Jake nodded once. "Yeah. I saw where the integration was breaking down and thought I'd… try something."

Sheldon stared. Then walked slowly up to the whiteboard, sandwich still in hand, and studied the symbols like a detective at a crime scene.

After thirty seconds, he said, "Your notes corrected the tensor degradation error. I hadn't seen it."

Jake held his breath.

Sheldon turned to him, squinting.

"You're the child prodigy everyone's whispering about."

Jake raised an eyebrow. "They're whispering?"
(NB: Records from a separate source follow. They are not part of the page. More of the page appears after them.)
(* ===== verification/Returns.v ===== *)
(** * Requests return

    A request panics only where the code says so: on a nil Redis client, when
    the random source fails, for a negative number of recovery codes, or on an
    access token without an expiry.  Where none of that happens, every service
    returns, whatever calls fail. *)

From S2P Require Import Prelude.
From S2P Require Import GoLib.
From S2P Require Import Utils.
From S2P Require Import Model.
From S2P Require Import Runtime.
From S2P Require Import Logic.
From S2P Require Import Queries.
From S2P Require Import Password.
From S2P Require Import Tokens.
From S2P Require Import Codes.
From S2P Require Import Signup.
From S2P Require Import Mfa.
From S2P Require Import Login.
From S2P Require Import Session.
From S2P Require Import PasswordFlows.
From S2P Require Import Sso.
From S2P Require Import Maintenance.
From S2P Require Import Admin.
From S2P Require Import Passkey.
From S2P Require Import Requests.
From S2P Require Import Toy.

#[local] Open Scope string_scope.
#[local] Open Scope Z_scope.
#[local] Open Scope go_scope.

(** The conditions under which nothing panics; calls may fail. *)
Record healthy (e : Env) : Prop := {
  healthy_redis : e_redis_nil e = false;
  healthy_random : ∀ n, e_rand_int e n ≠ None;
  healthy_recovery : 0 ≤ cfg_MFARecoveryCodeCount (e_cfg e)
}.

Definition returns {A} (e : Env) (m : Go A) : Prop := ∀ w, (m e w).1 ≠ None.

Section rules.
Context (e : Env) (He : healthy e).

Lemma returns_ret {A} (a : A) : returns e (ret a).
Proof. by intros w. Qed.
Lemma returns_bind {A B} (m : Go A) (k : A → Go B) : returns e m → (∀ a, returns e (k a)) → returns e (bind m k).
Proof.
  intros Hm Hk w. specialize (Hm w). unfold bind. destruct (m e w) as [[a|] w']; [apply Hk|done].
Qed.
Lemma returns_primitive {A} (f : Env → World → A) (g : World → World) : returns e (λ e w, (Some (f e w), g w)).
Proof. by intros w. Qed.
Lemma returns_db_stmt {A} (st : Stmt A) : returns e (db_stmt st).
Proof. intros w. unfold db_stmt. destruct (run_stmt _ _ _). by destruct (e_fault _ _). Qed.
Lemma returns_redis_call {A} f : returns e (@redis_call A f).
Proof.
  intros w. unfold redis_call. rewrite (healthy_redis e He). destruct (f _ _). by destruct (e_fault _ _).
Qed.
Lemma returns_send_mail m : returns e (send_mail m).
Proof. intros w. unfold send_mail. by destruct (e_fault _ _). Qed.
Lemma returns_SetActorID a : returns e (SetActorID a).
Proof. intros w. unfold SetActorID. by destruct (e_fault _ _). Qed.
Lemma returns_WithTx {A} (fn : Go (res A)) : returns e fn → returns e (WithTx fn).
Proof.
  intros H w. unfold WithTx. destruct (e_fault e (w_tick w)); [|done..].
  specialize (H (set_w_tx (Some (mkTx (e_clock e (w_tick w)) "")) (tick w))).
  destruct (fn _ _) as [[[a|err]|] w2]; [|done..]. by destruct (e_fault e (w_tick w2)).
Qed.
Lemma returns_WithActor {A} a (fn : Go (res A)) : returns e fn → returns e (WithActor a fn).
Proof.
  intros H. apply returns_WithTx, returns_bind; [apply returns_SetActorID|].
  intros [?|?]; [done|apply returns_ret].
Qed.
Lemma returns_for_each {A B} (f : A → Go B) l : (∀ a, returns e (f a)) → returns e (for_each f l).
Proof.
  intros H. induction l as [|a l IH]; [apply returns_ret|]. by apply returns_bind.
Qed.
Lemma returns_for_each_ok {A} (f : A → Go (res unit)) l : (∀ a, returns e (f a)) → returns e (for_each_ok f l).
Proof.
  intros H. induction l as [|a l IH]; [apply returns_ret|]. apply returns_bind; [done|].
  intros [?|?]; [done|apply returns_ret].
Qed.
Lemma returns_GenerateCode : returns e GenerateCode.
Proof.
  intros w. unfold GenerateCode, rand_int, bind. pose proof (healthy_random e He (w_tick w)).
  by destruct (e_rand_int e (w_tick w)).
Qed.
Lemma returns_cfg {A} (k : Config → Go A) : returns e (k (e_cfg e)) → returns e (bind get_cfg k).
Proof. intros H w. apply H. Qed.
End rules.

Create HintDb returns.
#[export] Hint Resolve returns_ret returns_db_stmt returns_redis_call returns_send_mail returns_SetActorID
  returns_GenerateCode : returns.
#[export] Hint Extern 1 (returns _ now) => apply returns_primitive : returns.
#[export] Hint Extern 1 (returns _ new_uuid) => apply returns_primitive : returns.
#[export] Hint Extern 1 (returns _ (rand_read _)) => apply returns_primitive : returns.
#[export] Hint Extern 1 (returns _ rand_int) => apply returns_primitive : returns.
#[export] Hint Extern 1 (returns _ burn) => apply returns_primitive : returns.
#[export] Hint Extern 1 (returns _ get_cfg) => apply returns_primitive : returns.
#[export] Hint Extern 1 (returns _ redis_is_nil) => apply returns_primitive : returns.


(** Walk along the code, opening the functions it calls. *)
Ltac returns_step :=
  match goal with
  | |- returns _ (bind get_cfg _) => apply returns_cfg; cbv beta
  | |- returns _ (bind _ _) => apply returns_bind; [|intros ?]
  | |- returns _ (WithActor _ _) => apply returns_WithActor
  | |- returns _ (WithTx _) => apply returns_WithTx
  | |- returns _ (for_each _ _) => apply returns_for_each; intros ?
  | |- returns _ (for_each_ok _ _) => apply returns_for_each_ok; intros ?
  | |- returns _ (match ?x with _ => _ end) => destruct x
  | |- returns _ (let '_ := ?x in _) => destruct x
  | |- returns _ _ => solve [eauto with returns]
  | |- returns _ ?m => let h := head_of m in unfold h
  end.
Ltac returns := intros; repeat returns_step.

Section services.
Context `{TL : TextLib} `{UL : UuidLib} `{HL : HashLib} `{JL : JwtLib} `{OL : TotpLib} `{AL : AeadLib}
  `{WL : WebAuthnLib} `{CL : TimeLib} `{OI : OidcLib} `{JLaws : !JwtLaws JL}.
Context (e : Env) (He : healthy e).

Lemma returns_try_peppers peps password salt want p : returns e (try_peppers peps password salt want p).
Proof. induction peps as [|[id pep] peps IH]; cbn [try_peppers]; [returns|]. unfold IDKey. returns. Qed.
Hint Resolve returns_try_peppers : returns.
Lemma returns_VerifyDummyPassword p : returns e (VerifyDummyPassword p).
Proof. unfold VerifyDummyPassword. cbn [Split dummyPHC Ascii.eqb Bool.eqb]. unfold IDKey. returns. Qed.
Hint Resolve returns_VerifyDummyPassword : returns.
Lemma returns_recovery_codes n a b : returns e (generate_recovery_codes n a b).
Proof.
  revert a b. induction n as [|n IH]; intros a b; cbn [generate_recovery_codes]; [returns|].
  apply returns_bind; [returns|]. intros [x|err]; [apply IH|returns].
Qed.
Hint Resolve returns_recovery_codes : returns.
Lemma returns_generateRecoveryCodes :
  returns e (generateRecoveryCodes (cfg_MFARecoveryCodeCount (e_cfg e))).
Proof.
  unfold generateRecoveryCodes. pose proof (healthy_recovery e He).
  destruct (Z.ltb_spec (cfg_MFARecoveryCodeCount (e_cfg e)) 0); [lia|returns].
Qed.
Hint Resolve returns_generateRecoveryCodes : returns.
Lemma returns_try_usernames base a n : returns e (try_usernames base a n).
Proof. revert a. induction n as [|n IH]; intros a; cbn [try_usernames]; [returns|]. returns; apply IH. Qed.
Hint Resolve returns_try_usernames : returns.
Lemma returns_update_used rows a b : returns e (update_used_credential rows a b).
Proof. induction rows as [|r rows IH]; cbn [update_used_credential]; returns. Qed.
Hint Resolve returns_update_used : returns.
Lemma returns_run_jobs js failed : returns e (run_jobs js failed).
Proof. revert failed. induction js as [|j js IH]; intros failed; cbn [run_jobs]; returns; apply IH. Qed.
Hint Resolve returns_run_jobs : returns.


(** The parser that demands an expiry returns claims that have one. *)
Lemma parseJWT_expiry h w :
  match (parseJWT h false e w).1 with Some (Ok c) => jc_ExpiresAt c ≠ None | Some (Err _) => True | None => False end.
Proof.
  unfold parseJWT. destruct (_ || _); [done|]. unfold bind, get_cfg, now; cbn.
  destruct (jwt_ParseWithClaims _ _ _ _) as [c|] eqn:E; [|done]; cbn.
  destruct (jwt_parse_validates _ _ _ _ _ E eq_refl) as (_ & _ & H & _).
  by destruct (H eq_refl) as [x ->].
Qed.
Lemma returns_VerifyAndParseTemporaryJWT h role : returns e (VerifyAndParseTemporaryJWT h role).
Proof.
  intros w. unfold VerifyAndParseTemporaryJWT. unfold bind at 1. pose proof (parseJWT_expiry h w) as H.
  destruct (parseJWT h false e w) as [[[c|err]|] w']; cbn in H |- *; [|done|done].
  destruct (_ || _); [done|]. destruct (jc_ExpiresAt c); [|done]. revert w'. 
  match goal with |- ∀ w', (?m e w').1 ≠ None => change (returns e m) end. returns.
Qed.
Lemma returns_VerifyAndParseJWT h : returns e (VerifyAndParseJWT h).
Proof.
  intros w. unfold VerifyAndParseJWT. unfold bind at 1. pose proof (parseJWT_expiry h w) as H.
  destruct (parseJWT h false e w) as [[[c|err]|] w']; cbn in H |- *; [|done|done].
  destruct (_ || _); [done|]. destruct (jc_ExpiresAt c); [|done]. revert w'.
  match goal with |- ∀ w', (?m e w').1 ≠ None => change (returns e m) end. returns.
Qed.
Hint Resolve returns_VerifyAndParseTemporaryJWT returns_VerifyAndParseJWT : returns.

(** Where Redis is configured, the random source answers and the number of
    recovery codes is not negative, every service returns: no request, from any
    state and whichever calls fail, panics. *)
Lemma requests_return (r : request) w : (run_request r e w).1 ≠ None.
Proof.
  revert w. change (returns e (run_request r)). destruct r; cbn [run_request]; returns.
Qed.
End services.

(** ** An example: every second call is lost *)

Import Toy.

Definition flaky : Env :=
  mkEnv cfg false (e_clock env) (λ n, if Nat.even n then FLost else FNone) (e_uuid env) (e_rand_read env)
    (e_rand_int env) (e_gen_uuid env).
Lemma flaky_healthy : healthy flaky.
Proof. by split. Qed.

Lemma requests_return_witness :
  (example_ban = RBanUser nobody "admin" "root" joined_id "spam")
  ∧ (run_request example_ban flaky (world joined_db)).1 = Some ().
Proof.
  split; [reflexivity|]. pose proof (requests_return flaky flaky_healthy example_ban (world joined_db)) as H.
  destruct (run_request example_ban flaky (world joined_db)).1 as [[]|]; [reflexivity|].
  exfalso. exact (H eq_refl).
Defined.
Sheldon ignored the sarcasm. "Your name is Jake Harper. You created a social media platform. You are currently enrolled in Caltech courses well above your supposed cognitive range. Yet here you are. In my office. Touching my markers."

Jake smirked. "I'll buy you new ones."

"That's not the point," Sheldon snapped. "They were in color order."

Jake glanced at the tray. "You had them yellow, red, blue, green?"

"No. Red, green, yellow, blue. It matches the buttons on the original NES controller. For aesthetic consistency."

Jake raised both eyebrows now. "You organized markers based on Nintendo?"

"Don't be absurd," Sheldon said. "Also based on Nintendo."

---

The Connection

For a long moment, Sheldon studied him.

"Why are you here?"

Jake considered lying—but figured that was pointless.

"I overheard someone mention your name," he said honestly. "And I recognized it. So I got curious."

Sheldon narrowed his eyes. "Recognized it?"

Jake smirked. "I'm good with names."

Sheldon nodded once, turning back to the board.

"You're better with math," he said. "This formulation's been giving me problems for four weeks."

Jake couldn't help but feel a flicker of pride. "It's elegant. Just needed a new angle."

Sheldon sat at his desk, placing his untouched lunch beside his books.

"Would you be interested in working on it further?" he asked.

Jake blinked. "You want me to help?"

"I wouldn't say 'help,'" Sheldon said. "That implies inferiority. I'm offering collaboration. Tentatively."

Jake walked closer, scanning the board again.

"Deal," he said. "But I get to bring my own markers."

Sheldon hesitated. Then nodded. "Just not pink. Pink is for fools and theorists with no backbone."